PTSD affects approximately 13 million Americans each year and has a substantial economic impact. The disorder is more prevalent among women, disadvantaged or marginalized groups, and military personnel. However, the largest cause of PTSD is non-combat related trauma. Despite the magnitude of this issue, the first-line treatment for PTSD remains trauma-focused talk therapy and there have been no new drug treatments approved by the FDA in over twenty years. Lykos Therapeutics' innovative MDMA-assisted therapy could potentially fill this void.

About the MDMA-Assisted Therapy

MDMA-assisted therapy involves the use of MDMA in combination with intentional therapy. The NDA submission by Lykos Therapeutics included results from two randomized double-blind placebo-controlled Phase 3 studies, which met their primary and secondary endpoints.

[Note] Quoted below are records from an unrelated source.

(** ** Matching one rule *)

Definition _ORDINALS : list string :=
  ["first"; "second"; "third"; "fourth"; "fifth"; "sixth"; "seventh"; "eighth"].

Definition ordinal_of (k : nat) : string :=
  match _ORDINALS !! k with Some s => s | None => "cond_" +:+ pretty (N.of_nat k) end.

(** The entities of each matched condition, by its ordinal: source and target. *)
Abbreviation entity_map := (list (string * (Entity * Entity))).

(** [group.get(position)] *)
Definition at_position (g : Entity * Entity) (position : string) : option Entity :=
  if String.eqb position "source" then Some g.1 else if String.eqb position "target" then Some g.2 else None.

Definition _resolve_entity_ref (ref : string) (emap : entity_map) : option Entity :=
  match split_on dot ref with
  | [group; position] => match dict_get group emap with Some g => at_position g position | None => None end
  | _ => None
  end.

Record RuleMatch := MkMatch {
  match_rule : InferenceRule;
  matched_relationships : list Relationship;
  matched_entities : list Entity;
  match_groups : entity_map;
}.

Definition max_matches : nat := 1000.

Definition endpoints (c : RuleEvaluationContext) (r : Relationship) : option (Entity * Entity) :=
  match _find_entity_by_id (source_entity_id r) c, _find_entity_by_id (target_entity_id r) c with
  | Some s, Some t => Some (s, t)
  | _, _ => None
  end.

(** A match whose two references resolve to one entity is skipped. *)
Definition self_referential (rule : InferenceRule) (emap : entity_map) : bool :=
  match _resolve_entity_ref (then_source rule) emap, _resolve_entity_ref (then_target rule) emap with
  | Some s, Some t => Z.eqb (id s) (id t)
  | _, _ => false
  end.

Abbreviation partial := (list Relationship * entity_map)%type.

Definition first_partials (c : RuleEvaluationContext) (rels : list Relationship) : list partial :=
  omap (fun r => match endpoints c r with Some g => Some ([r], [("first", g)]) | None => None end) rels.

(** [for x in l: if p(x) and x not in acc: acc.append(x)] *)
Definition extend_unseen (p : Relationship -> bool) (l acc : list Relationship) : list Relationship :=
  foldl (fun acc x => if p x && negb (bool_decide (x ∈ acc)) then acc ++ [x] else acc) acc l.

Definition out_of (i : Z) (c : RuleEvaluationContext) : list Relationship := default [] (zget i (rels_by_source c)).
Definition into (i : Z) (c : RuleEvaluationContext) : list Relationship := default [] (zget i (rels_by_target c)).

(** Relationships of the condition's type that start where the last one ends, start where it
    starts, or end where it ends; then the type filter. *)
Definition connected (c : RuleEvaluationContext) (condition : InferenceCondition) (prev : Relationship) : list Relationship :=
  let of_type r := String.eqb (relationship_type r) (relationship condition) in
  let candidates := List.filter of_type (out_of (target_entity_id prev) c) in
  let candidates := extend_unseen of_type (out_of (source_entity_id prev) c) candidates in
  let candidates := extend_unseen of_type (into (target_entity_id prev) c) candidates in
  _filter_relationships_by_types candidates (source_type condition) (target_type condition) c.
Lemma ltb_total s t : s <> t -> String.ltb s t = false -> String.ltb t s = true.
Proof.
  unfold String.ltb. intros Hne. rewrite (String.compare_antisym t s). destruct (String.compare s t) eqn:Hc; [|done|done].
  by apply String.compare_eq_iff in Hc.
Qed.

Lemma ltb_asym s t : String.ltb s t = true -> String.ltb t s = false.
Proof. unfold String.ltb. rewrite (String.compare_antisym t s). by destruct (String.compare s t). Qed.

(** C21.  The plan flags exactly the contradictions.  With distinct ids and texts of ids, a
    finding names [x] first and [y] second just when both are listed and live, run between
    the same entities with the same type, the text of [x]'s id is the smaller, and - compared
    in the order they are listed - their texts are less alike than the threshold or a shared
    property has two values. *)
Theorem flags_exactly_contradictions rels t x y :
  NoDup (r_id <$> rels) -> (forall u v, uuid_str u = uuid_str v -> u = v) ->
  (exists f, (x, y, f) ∈ flagged rels t) <->
  _is_live x = true /\ _is_live y = true /\ bucket_key x = bucket_key y /\
  String.ltb (uuid_str (r_id x)) (uuid_str (r_id y)) = true /\
  ((before rels x y /\ differ t x y) \/ (before rels y x /\ differ t y x)).
Proof.
  intros Hids Hinj. setoid_rewrite elem_of_flagged.
  assert (Hne : forall p q, before rels p q -> r_id p <> r_id q).
  { intros p q (l1 & l2 & l3 & ->) Heq. rewrite fmap_app in Hids. apply NoDup_app in Hids as (_ & _ & Hids). cbn in Hids.
    apply NoDup_cons in Hids as [Hnot _]. apply Hnot. rewrite Heq, fmap_app. apply elem_of_app. right. left. }
  split.
  - intros (f & p & q & (Hb & Hp & Hq)%before_filter & Hk & Hc).
    destruct (proj1 (contradiction_iff t p q x y)) as [Hd Hxy]; [by exists f|]. unfold canonical_pair in Hxy.
    destruct (String.ltb _ _) eqn:Hlt; injection Hxy as -> ->; split_and!; try done; [by left| |by right].
    apply ltb_total; [|done]. intros E%Hinj. by apply (Hne p q).
  - intros (Hx & Hy & Hk & Hlt & [[Hb Hd]|[Hb Hd]]).
    + destruct (proj2 (contradiction_iff t x y x y)) as [f Hf]; [split; [done|unfold canonical_pair; by rewrite Hlt]|].
      exists f, x, y. split_and!; [by apply before_filter|done|done].
    + destruct (proj2 (contradiction_iff t y x x y)) as [f Hf]; [split; [done|unfold canonical_pair; by rewrite (ltb_asym _ _ Hlt)]|].
      exists f, y, x. split_and!; [by apply before_filter|done|done].
Qed.
End detection.
(* ===== verification/DreamReconcileRuns.v ===== *)
(** The reconcile handler in a dream run: what it promises the orchestrator, that the triage
    table does not matter to it, and concrete plans. *)
From Stdlib Require Import SpecFloat.
From S2P Require Import Prelude PyValue FilterAst FilterPython ReplaceMirror ReplaceMirrorFacts RankFusion Scoring PyText Entities HookLlm UnifySamples.
From S2P Require Import DreamMirror DreamMirrorFacts DreamMergeFacts DreamRunStore DreamRun DreamHandlers DreamReconcile DreamReconcileFacts.

Local Open Scope string_scope.
Local Open Scope list_scope.
Local Open Scope Z_scope.

Module DreamReconcileRuns.
Import Entities.Entities(TextOps) DreamReconcile.DreamReconcile DreamReconcileFacts.DreamReconcileFacts.

Section handler.
Context {E : Env} `{TextOps} (bounded_text_hash : string -> string).
Context (json_loads : string -> result value) (model_validate : value -> option ReconcileVerdict).
Context (py_repr : string -> string) (fixed4 : float -> string) (float_of_text : string -> option float).
Context (acompletion : string -> string -> reply) (judges : JudgeConfig) (uuid4 : nat -> Z).
(** [op.namespace_id]. *)
Context (op_namespace : DreamOp -> option Z).

Local Abbreviation apply_reconcile := (apply_vectorcypher_contradiction_reconcile uuid_str parse_uuid str_other bounded_text_hash
  json_loads model_validate py_repr fixed4 float_of_text acompletion judges uuid4).
Local Abbreviation apply_finding := (apply_finding uuid_str parse_uuid str_other bounded_text_hash json_loads model_validate
  py_repr fixed4 float_of_text acompletion judges uuid4).

(** *** The triage table is only written *)

Definition with_conflicts (c : Conflicts) (st : Applied) : Applied :=
  MkApplied (ap_db st) c (invalidated st) (triage st) (skip_reasons st).

Definition same_but_conflicts (r r' : result Applied) : Prop :=
  match r, r' with
  | Ok st, Ok st' => with_conflicts ∅ st = with_conflicts ∅ st'
  | Err e, Err e' => e = e'
  | _, _ => False
  end.

Lemma upsert_any_table op_id ns now f o l w n c c' :
  match upsert_triage parse_uuid str_other bounded_text_hash float_of_text uuid4 op_id ns now f o l w n c,
        upsert_triage parse_uuid str_other bounded_text_hash float_of_text uuid4 op_id ns now f o l w n c' with
  | Ok _, Ok _ => True | Err e, Err e' => e = e' | _, _ => False
  end.
Proof.
  unfold upsert_triage. by destruct (conflict_row _ _ _ _ _ _ _ _) as [[k row]|].
Qed.

Lemma apply_finding_any_table op_id ns now st c f :
  same_but_conflicts (apply_finding op_id ns now st f) (apply_finding op_id ns now (with_conflicts c st) f).
Proof.
  destruct st as [db c0 inval tri skips]. unfold DreamReconcile.apply_finding, with_conflicts. cbn [ap_db invalidated triage skip_reasons].
  destruct (run_contradiction_judge _ _ _ _ _ _ _ _ f) as [o|]; [|done]. cbn [mbind result_bind].
  destruct (_resolve_loser_winner _ _ f o) as [[l w]|]; [|done]. cbn [mbind result_bind].
  destruct (match String.eqb (o_decision o) "invalidate", l with true, Some i => _ | _, _ => _ end) as [[[db1 inval1] skips1]|]; [|done].
  cbn [mbind result_bind]. pose proof (upsert_any_table op_id ns now f o l w (length tri) c0 c) as Hu.
  do 2 (destruct (upsert_triage _ _ _ _ _ _ _ _ _ _ _ _ _ _)); cbn [mbind result_bind]; try done.
  by destruct (triage_entry _ _).
Qed.

Lemma fold_any_table op_id ns now fs : forall st st', with_conflicts ∅ st = with_conflicts ∅ st' ->
  same_but_conflicts (fold_r (apply_finding op_id ns now) st fs) (fold_r (apply_finding op_id ns now) st' fs).
Proof.
  induction fs as [|f fs IH]; intros st st' Hst; cbn [fold_r]; [done|].
  assert (st' = with_conflicts (ap_conflicts st') st) as ->.
  { destruct st, st'. unfold with_conflicts in *. cbn in *. by injection Hst as -> -> -> ->. }
  pose proof (apply_finding_any_table op_id ns now st (ap_conflicts st') f) as Hf.
  destruct (apply_finding op_id ns now st f), (apply_finding op_id ns now (with_conflicts _ st) f); try done; cbn [mbind result_bind].
  by apply IH.
Qed.

(** The handler as the orchestrator sees it, the triage table out of sight. *)
Definition reconcile_handler (table : Conflicts) : ApplyHandler := fun op now db =>
  '(undo, db, _) ← apply_reconcile (op_namespace op) op now db table; Ok (undo, db).

Theorem handler_any_table table table' op now db : reconcile_handler table op now db = reconcile_handler table' op now db.
Proof.
  unfold reconcile_handler, apply_vectorcypher_contradiction_reconcile.
  destruct (namespace_of _ _ (op_namespace op) op) as [ns|]; [|done]. cbn [mbind result_bind].
  pose proof (fold_any_table (op_id op) ns now (op_outputs op) (MkApplied db table [] [] []) (MkApplied db table' [] [] []) eq_refl) as Hf.
  destruct (fold_r _ _ _) as [[]|], (fold_r _ _ _) as [[]|]; cbn in Hf |- *; try done; [|congruence].
  unfold with_conflicts in Hf. cbn in Hf. by injection Hf as -> -> -> ->.
Qed.

(** *** What the handler promises the orchestrator *)

Context (TF : text_forms uuid_str parse_uuid isoformat fromisoformat).

Local Abbreviation targets_of := (extract_mirror_targets parse_uuid str_other set_iter).

Lemma reconcile_targets before ids : dict_get "relationships" before = Some (VList (List.map (entry_of uuid_str) ids)) ->
  targets_of CONTRADICTION_RECONCILE before = Ok (MkTargets [] ids []).
Proof.
  intros Hb. unfold extract_mirror_targets.
  change (mem_str CONTRADICTION_RECONCILE [PRUNE_EDGES; CONTRADICTION_RECONCILE]) with true. cbn iota.
  rewrite (items_list _ _ _ Hb). cbn [mbind result_bind]. unfold coerced_ids. rewrite extend_m_parse; [done|].
  intros i _. unfold entry_of. cbn -[VUuid _coerce_uuid]. by rewrite (coerce_VUuid _ _ _ _ _ TF).
Qed.

Lemma handler_outcome table op now db undo db' : reconcile_handler table op now db = Ok (undo, db') ->
  exists ids conflicts', apply_reconcile (op_namespace op) op now db table = Ok (undo, db', conflicts') /\
    targets_of CONTRADICTION_RECONCILE (u_before undo) = Ok (MkTargets [] ids []) /\
    dict_get "chunk_id" (u_before undo) = None /\ u_applied_at undo = now /\ entities db' = entities db /\
    (forall i, relationships db' !! i = (if decide (i ∈ ids) then prune now else fun r => r) <$> relationships db !! i).
Proof.
  unfold reconcile_handler. destruct (apply_reconcile _ _ _ _ _) as [[[undo1 db1] c1]|] eqn:Ha; [|done]. cbn [mbind result_bind].
  intros [= -> ->]. pose proof Ha as (ids & Hrel & Hch & Hat & [He Hr _])%reconcile_outcome.
  exists ids, c1. split_and!; [done|by apply reconcile_targets|done..].
Qed.

#[export] Instance reconcile_tombstones table : Tombstones CONTRADICTION_RECONCILE (reconcile_handler table).
Proof.
  intros op now db undo db' _ (ids & c' & _ & Ht & _ & _ & He & Hr)%handler_outcome. exists (MkTargets [] ids []). split; [done|].
  split; intros i (r & Hi & Hd).
  - rewrite Hr in Hi. destruct (relationships db !! i) as [r0|] eqn:H0; [|done]. destruct (decide (i ∈ ids)) as [Hin|]; [by right|].
    injection Hi as <-. left. by exists r0.
  - left. exists r. by rewrite <- He.
Qed.

(** The operation names its namespace, and its findings have the planned shape. *)
Definition reconcilable (ns : Z) (op : DreamOp) (g : Graph) : Prop :=
  is_Some (op_namespace op) /\ Forall (finding_ok parse_uuid str_other) (op_outputs op).

Lemma retired_view ns now db db' (ids : list Z) : (forall i, relationships db' !! i = (if decide (i ∈ ids) then prune now else fun r => r) <$> relationships db !! i) ->
  forall i, db_view ns db' i = if bool_decide (i ∈ ids) then None else db_view ns db i.
Proof.
  intros Hr i. unfold db_view. rewrite Hr. destruct (relationships db !! i) as [r|]; cbn [fmap option_fmap option_map]; [|by case_bool_decide].
  destruct (decide (i ∈ ids)) as [Hin|Hin]; [rewrite bool_decide_eq_true_2 by done|by rewrite bool_decide_eq_false_2 by done].
  unfold live_relationship. cbn. by rewrite andb_false_r.
Qed.

#[export] Instance reconcile_mirrored table (decodes : forall s x, json_loads s = Err x -> x = ValueError) :
  Mirrored CONTRADICTION_RECONCILE (reconcile_handler table) reconcilable.
Proof.
  split; [|done]. intros ns op now db g s Ht [[ons Hons] Hok] A.
  destruct (apply_reconcile_ok uuid_str parse_uuid str_other bounded_text_hash json_loads model_validate py_repr fixed4 float_of_text
    acompletion judges uuid4 decodes ons op now db table Hok) as [[[undo db'] c'] Ha].
  assert (Hh : reconcile_handler table op now db = Ok (undo, db')) by (unfold reconcile_handler; by rewrite Hons, Ha).
  destruct (handler_outcome _ _ _ _ _ _ Hh) as (ids & _ & _ & Htargets & Hch & Hat & He & Hr).
  exists undo, db', (MkTargets [] ids []). assert (W : well_formed (MkTargets [] ids []) []) by (split_and!; constructor).
  split_and!; [done..|]. destruct A as [A1 A2 A3]. split.
  - intros i. rewrite graph_view_mirror by done. cbn [invalidate_relationship_ids rewrite_relationships find_rw List.find].
    rewrite (retired_view _ _ _ _ _ Hr i), A1. destruct (graph_view ns g i) as [[[? ?] ?]|]; by case_bool_decide.
  - intros i. rewrite graph_alive_mirror by done. cbn [retire_entity_ids].
    rewrite bool_decide_eq_false_2 by apply not_elem_of_nil. rewrite andb_true_r, <- A2. unfold db_alive. by rewrite He.
  - intros i a b l. rewrite graph_view_mirror by done. cbn [invalidate_relationship_ids rewrite_relationships find_rw List.find].
    rewrite !present_mirror by done. destruct (graph_view ns g i) as [[[? ?] ?]|] eqn:Hg; [|done].
    case_bool_decide; [done|]. intros [= -> -> ->]. eauto.
Qed.
End handler.

(** ** Concrete plans *)

#[local] Existing Instance UnifySamples.UnifySamples.ascii_text.

Definition no_text (v : value) : string := "".
Definition digest_text (s : string) : string := s.
Definition unlike (s t : string) : pyfloat := FFin 0 0.
Definition half : pyfloat := FFin 1 (-1).

(** Three records of one fact, each from chunk 100. *)
Definition claim_of (i : Z) : Relationship := MkRel i 1 2 "WORKS_AT" (enc_str i) [] [] [100] None (FFin 1 0).
Definition records : list Relationship := [claim_of 1; claim_of 2; claim_of 3].
Definition open_row : RelationshipRow := DreamMirror.MkRelationship 7 1 2 (Some "WORKS_AT") None None None None (dt_utc 0).
Definition tables : Db := MkDb ∅ (list_to_map [(1, open_row); (2, open_row); (3, open_row)]).

(** Judges that prefer the next record in a circle: what they read is the prompt itself. *)
Definition shows (side : string) (i : Z) (prompt : string) : bool :=
  match String.index 0 ("Record " +:+ side +:+ " (id=" +:+ enc_str i +:+ ",") prompt with Some _ => true | None => false end.
Definition opinion (v : value) : option ReconcileVerdict :=
  match v with
  | VStr prompt =>
      let first_loses := existsb (fun p => shows "A" p.1 prompt && shows "B" p.2 prompt) [(1, 2); (2, 3); (3, 1)] in
      Some (MkVerdict "invalidate" (if first_loses then "a" else "b") UnifySamples.UnifySamples.f_one [enc_str 100] "")
  | _ => None
  end.
Definition read_json (s : string) : result value := Ok (VStr s).
Definition judges_half : JudgeConfig := MkJudges "m1" "m2" UnifySamples.UnifySamples.f_half.

Definition plan : DreamOp := plan_vectorcypher_contradiction_reconcile enc_str no_text digest_text unlike 50 7 records half.

Definition reconcile_of (op : DreamOp) (answer : string -> string -> reply) :=
  apply_vectorcypher_contradiction_reconcile enc_str dec_str no_text digest_text read_json opinion digest_text
    (fun _ => "") (fun _ => None) answer judges_half Z.of_nat (Some 7) op (dt_utc 9) tables ∅.
Definition reconcile := reconcile_of plan.

Definition retired_of (r : result (UndoRecord * Db * Conflicts)) : list (option bool) :=
  match r with
  | Ok (_, db, _) => List.map (fun i => (fun r => bool_decide (rel_valid_to r <> None)) <$> relationships db !! i) [1; 2; 3]
  | Err _ => []
  end.

(** Nothing asks whether the winner of a verdict is itself still open: judges who contradict
    themselves in a circle retire every record of the fact. *)
Example verdict_circle_retires_all : retired_of (reconcile (fun _ p => Text p)) = [Some true; Some true; Some true].
Proof. vm_compute. reflexivity. Qed.

(** Of a sure record and a doubtful one the judges may retire the sure one: its confidence
    does not protect it. *)
Definition doubtful : Relationship := MkRel 2 1 2 "WORKS_AT" (enc_str 2) [] [] [100] None half.
Definition contested : DreamOp := plan_vectorcypher_contradiction_reconcile enc_str no_text digest_text unlike 51 7 [claim_of 1; doubtful] half.

Example stronger_record_retired :
  num_cmp CLt (r_confidence doubtful) (r_confidence (claim_of 1)) = true /\
  retired_of (reconcile_of contested (fun _ p => Text p)) = [Some true; Some false; Some false].
Proof. split; vm_compute; reflexivity. Qed.

(** When one judge does not answer in time, nothing is retired. *)
Example one_silent_judge_defers :
  retired_of (reconcile (fun m p => if String.eqb m "m2" then TimedOut else Text p)) = [Some false; Some false; Some false].
Proof. vm_compute. reflexivity. Qed.

(** ** Witnesses *)

Definition outcome : result (UndoRecord * Db * Conflicts) := reconcile (fun _ p => Text p).
Definition after : UndoRecord * Db * Conflicts := default (MkUndo 0 "" [] (dt_utc 0), tables, ∅) (match outcome with Ok r => Some r | Err _ => None end).

Lemma outcome_ok : outcome = Ok (after.1.1, after.1.2, after.2).
Proof. unfold after. destruct outcome as [[[undo db] c]|] eqn:E; [done|]. by vm_compute in E. Qed.

Lemma retires_exactly_agreed_witness :
  retired_of outcome = [Some true; Some true; Some true] /\
  exists ids, dict_get "relationships" (u_before after.1.1) = Some (VList (List.map (entry_of enc_str) ids)) /\
    forall i, i ∈ ids -> exists f, f ∈ op_outputs plan /\
      agreed_loser dec_str no_text read_json opinion (fun _ => "") (fun _ => None) (fun _ p => Text p) judges_half f i.
Proof.
  split; [vm_compute; reflexivity|].
  destruct (retires_exactly_agreed enc_str dec_str no_text digest_text read_json opinion digest_text (fun _ => "") (fun _ => None)
    (fun _ p => Text p) judges_half Z.of_nat (Some 7) plan (dt_utc 9) tables ∅ after.1.1 after.1.2 after.2 outcome_ok)
    as (ids & Hrel & _ & _ & Hids).
  exists ids. split; [exact Hrel|]. intros i Hi. exact (proj2 (proj1 (Hids i) Hi)).
Defined.

Lemma flags_exactly_contradictions_witness :
  List.map (fun f => (r_id f.1.1, r_id f.1.2)) (flagged enc_str no_text digest_text unlike records half) <> [] /\
  forall x y f, (x, y, f) ∈ flagged enc_str no_text digest_text unlike records half -> bucket_key x = bucket_key y.
Proof.
  split; [vm_compute; done|]. intros x y f Hf.
  apply (flags_exactly_contradictions enc_str no_text digest_text unlike records half x y).
  - vm_compute. repeat constructor; set_solver.
  - intros u v Huv. apply (inj Some). by rewrite <- !dec_enc_str, Huv.
  - by exists f.
Defined.

Lemma planned_reconcile_applies_witness :
  exists undo db' conflicts', reconcile (fun _ _ => Raised) = Ok (undo, db', conflicts').
Proof.
  unfold reconcile, reconcile_of, plan.
  refine (planned_reconcile_applies enc_str dec_str no_text digest_text unlike read_json opinion digest_text (fun _ => "") (fun _ => None)
    (fun _ _ => Raised) judges_half Z.of_nat _ dec_enc_str 50 7 records half 7 (dt_utc 9) tables ∅).
  intros s x [=].
Defined.
End DreamReconcileRuns.
Definition clear_broadcast_target (b : Broadcast.t) : Broadcast.t :=
  Broadcast.mk (Broadcast.id b) (Broadcast.title b) (Broadcast.content b)
    (Broadcast.file_path b) (Broadcast.file_type b) (Broadcast.created_at b)
    (Broadcast.scheduled_at b) (Broadcast.is_sent b) (Broadcast.status b)
    (Broadcast.file_id b) (Broadcast.sent_count b) None
    (Broadcast.created b) (Broadcast.updated b).

Definition delete_lead_rows (lead_id : Z) (db : Store) : Store :=
  if existsb (fun l => LeadSource.id l =? lead_id) (lead_source db)
  then mkStore
         (filter (fun l => negb (LeadSource.id l =? lead_id)) (lead_source db))
         (update_where (fun u => references lead_id (User.lead_source_id u))
                       clear_user_lead (user db))
         (message_schedule db)
         (update_where (fun b => references lead_id (Broadcast.target_lead_id b))
                       clear_broadcast_target (broadcast db))
  else db.

(** [delete(User).where(User.user_id == user_tg_id)], with the
    [ondelete="CASCADE"] of [message_schedule.user_id]. *)
Definition delete_user_rows (user_tg_id : Z) (db : Store) : Store :=
  let gone := map User.id (filter (fun u => User.user_id u =? user_tg_id) (user db)) in
  mkStore (lead_source db)
          (filter (fun u => negb (User.user_id u =? user_tg_id)) (user db))
          (filter (fun m => negb (existsb (fun i => MessageSchedule.user_id m =? i) gone))
                  (message_schedule db))
          (broadcast db).

(** [ORDER BY message_schedule.send_time]; rows with equal times keep their
    scan order. *)
Fixpoint insert_by_send_time (m : MessageSchedule.t) (sorted : list MessageSchedule.t)
    : list MessageSchedule.t :=
  match sorted with
  | [] => [m]
  | x :: rest =>
      if MessageSchedule.send_time m <? MessageSchedule.send_time x
      then m :: x :: rest
      else x :: insert_by_send_time m rest
  end.

Definition order_by_send_time (rows : list MessageSchedule.t) : list MessageSchedule.t :=
  fold_left (fun acc m => insert_by_send_time m acc) rows [].

(** [session.get(LeadSource, ident)]; a null key loads nothing. *)
Definition get_lead_source (ident : option Z) (db : Store) : option LeadSource.t :=
  match ident with
  | Some i => find (fun l => LeadSource.id l =? i) (lead_source db)
  | None => None
  end.

(** The length in characters of a text held as UTF-8 bytes: the bytes
    [10xxxxxx] continue a character. *)
Definition utf8_length (s : string) : nat :=
  List.length
    (filter (fun c => negb ((128 <=? nat_of_ascii c) && (nat_of_ascii c <? 192))%nat)
            (list_ascii_of_string s)).

Definition fits (n : nat) (s : string) : bool := (utf8_length s <=? n)%nat.

Definition is_continuation (c : ascii) : bool :=
  ((128 <=? nat_of_ascii c) && (nat_of_ascii c <? 192))%nat.

(** The first [n] characters of a text, and what follows them. *)
Fixpoint utf8_take (n : nat) (s : string) : string :=
  match s with
  | EmptyString => EmptyString
  | String c rest =>
      if is_continuation c then String c (utf8_take n rest)
      else match n with
           | O => EmptyString
           | S m => String c (utf8_take m rest)
           end
  end.

Fixpoint utf8_drop (n : nat) (s : string) : string :=
  match s with
  | EmptyString => EmptyString
  | String c rest =>
      if is_continuation c then utf8_drop n rest
      else match n with
           | O => s
           | S m => utf8_drop m rest
           end
  end.

(** What a column [String(n)] stores for a text: the text itself when it
    has at most [n] characters; its first [n] characters when the excess
    consists of blanks only, which PostgreSQL cuts off without a word; and
    nothing, the INSERT failing with a database error, when the excess
    holds any other character. *)
Definition column_text (n : nat) (s : string) : option string :=
  if forallb (byte_is 32) (list_ascii_of_string (utf8_drop n s))
  then Some (utf8_take n s) else None.

(** The values of a BIGINT column or parameter; the database driver
    refuses any other integer. *)
Definition in_bigint (z : Z) : Prop := - 2 ^ 63 <= z < 2 ^ 63.

(** The foreign key of a nullable reference to lead_source.id. *)
Definition lead_exists (ref : option Z) (db : Store) : bool :=
  match ref with
  | Some i => existsb (fun l => LeadSource.id l =? i) (lead_source db)
  | None => true
  end.

Section Crud.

The studies showed promising results and were published in Nature Medicine.

MDMA's Potential Medical Use

MDMA is being studied as an investigational modality for the treatment of PTSD. In 2017, the FDA granted the company's investigational MDMA-assisted therapy Breakthrough Therapy designation, recognizing its potential medical use. The therapy is also being studied for other indications.

Support from MAPS

The NDA application was supported by clinical trial data collected over two decades of research incubated by the Multidisciplinary Association for Psychedelic Studies (MAPS). MAPS has congratulated Lykos Therapeutics on this achievement, expressing hope for potential FDA approval of MDMA-assisted therapy for PTSD.

Implications for the Future of Mental Health Treatment

The acceptance of Lykos Therapeutics' application by the FDA not only signals a significant leap in mental health treatment but also provides a substantial boost to the legitimacy of psychedelic therapies. It expands treatment options for PTSD and emphasizes the FDA's commitment to ensuring the safety and efficacy of psychedelic treatments. The development also paves the way for collaboration and training programs to meet the demand for responsible and safe MDMA-assisted therapy.